Australia is in “no hurry” to open its international borders and risk the success that the country has had with the coronavirus pandemic, Prime Minister Scott Morrison said Sunday.
As one of the countries to have performed better in the pandemic, with fewer than 30,000 reported cases and 910 deaths, according to Johns Hopkins University, Australia’s borders are still closed.
Swift border closures, and restrictions following sporadic regional rises in cases have so far brought numbers down.
“Australia is in no hurry to open those borders, I assure you,” Morrison said at a televised briefing, according to Reuters.

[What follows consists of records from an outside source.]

Lemma submit_then_delete_restores_witness :
  JS.includes (SUPABASE_URL env0) marker_stem = false
  /\ forallb is_normal (script world_three) = true
  /\ status (fst (submit env0 request_three_files world_three)) = 201
  /\ List.length (bucket (snd (submit env0 request_three_files world_three))) = 4%nat
  /\ fst (delete_one "10" (snd (submit env0 request_three_files world_three)))
     = respond 200 SuccessBody
  /\ table (snd (delete_one "10" (snd (submit env0 request_three_files world_three))))
     = table world_three
  /\ bucket (snd (delete_one "10" (snd (submit env0 request_three_files world_three))))
     = bucket world_three.
Proof.
  split; [reflexivity|]. split; [reflexivity|]. split; [reflexivity|].
  split; [reflexivity|].
  assert (forall c, In c (table world_three) -> Card.id c <> JS.of_N (next_id world_three))
    as Hids.
  { intros c [<- | []]. discriminate. }
  destruct (submit_then_delete_restores env0 request_three_files world_three
              eq_refl eq_refl Hids eq_refl) as (_ & H1 & H2 & H3).
  split; [exact H1|]. split; [exact H2 | exact H3].
Defined.

(* ------------------------------------------------------------------ *)
(** ** [DELETE /cards/cleanup/expired]: a throw, and what is spared *)

Lemma remove_images_table (paths : list string) (w : World) :
  table (snd (remove_images paths w)) = table w.
Proof.
  destruct paths as [|p ps]; [reflexivity|].
  rewrite remove_images_cons. destruct (hd Normal (script w)); reflexivity.
Qed.

Lemma remove_images_bucket (paths : list string) (w : World) :
  bucket (snd (remove_images paths w)) = bucket w
  \/ bucket (snd (remove_images paths w)) = without paths (bucket w).
Proof.
  destruct paths as [|p ps]; [now left|].
  rewrite remove_images_cons. destruct (hd Normal (script w)); [right | left | left]; reflexivity.
Qed.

“I will not be putting at risk the way we are living in this country which is so different to the rest of the world today.”
However, there is hope that visitors may be allowed to trickle in by the end of 2021. On Friday, Morrison suggested that the priority would be to allow vaccinated Australians to fly in and out of the country.
But he said that even a partial border opening was still some time away, and would not be considered until the vulnerable have been vaccinated. Easing the restrictions could see 1,000 cases a week, he added.
Australia’s borders are closed, with citizens and returning permanent residents, their immediate family, and travelers with exemptions the only people permitted to enter the country.
From April 19, a full travel bubble with New Zealand will commence, with the whole country classed as a green zone. It is not indefinite, however – regional outbreaks could see the bubble curtailed.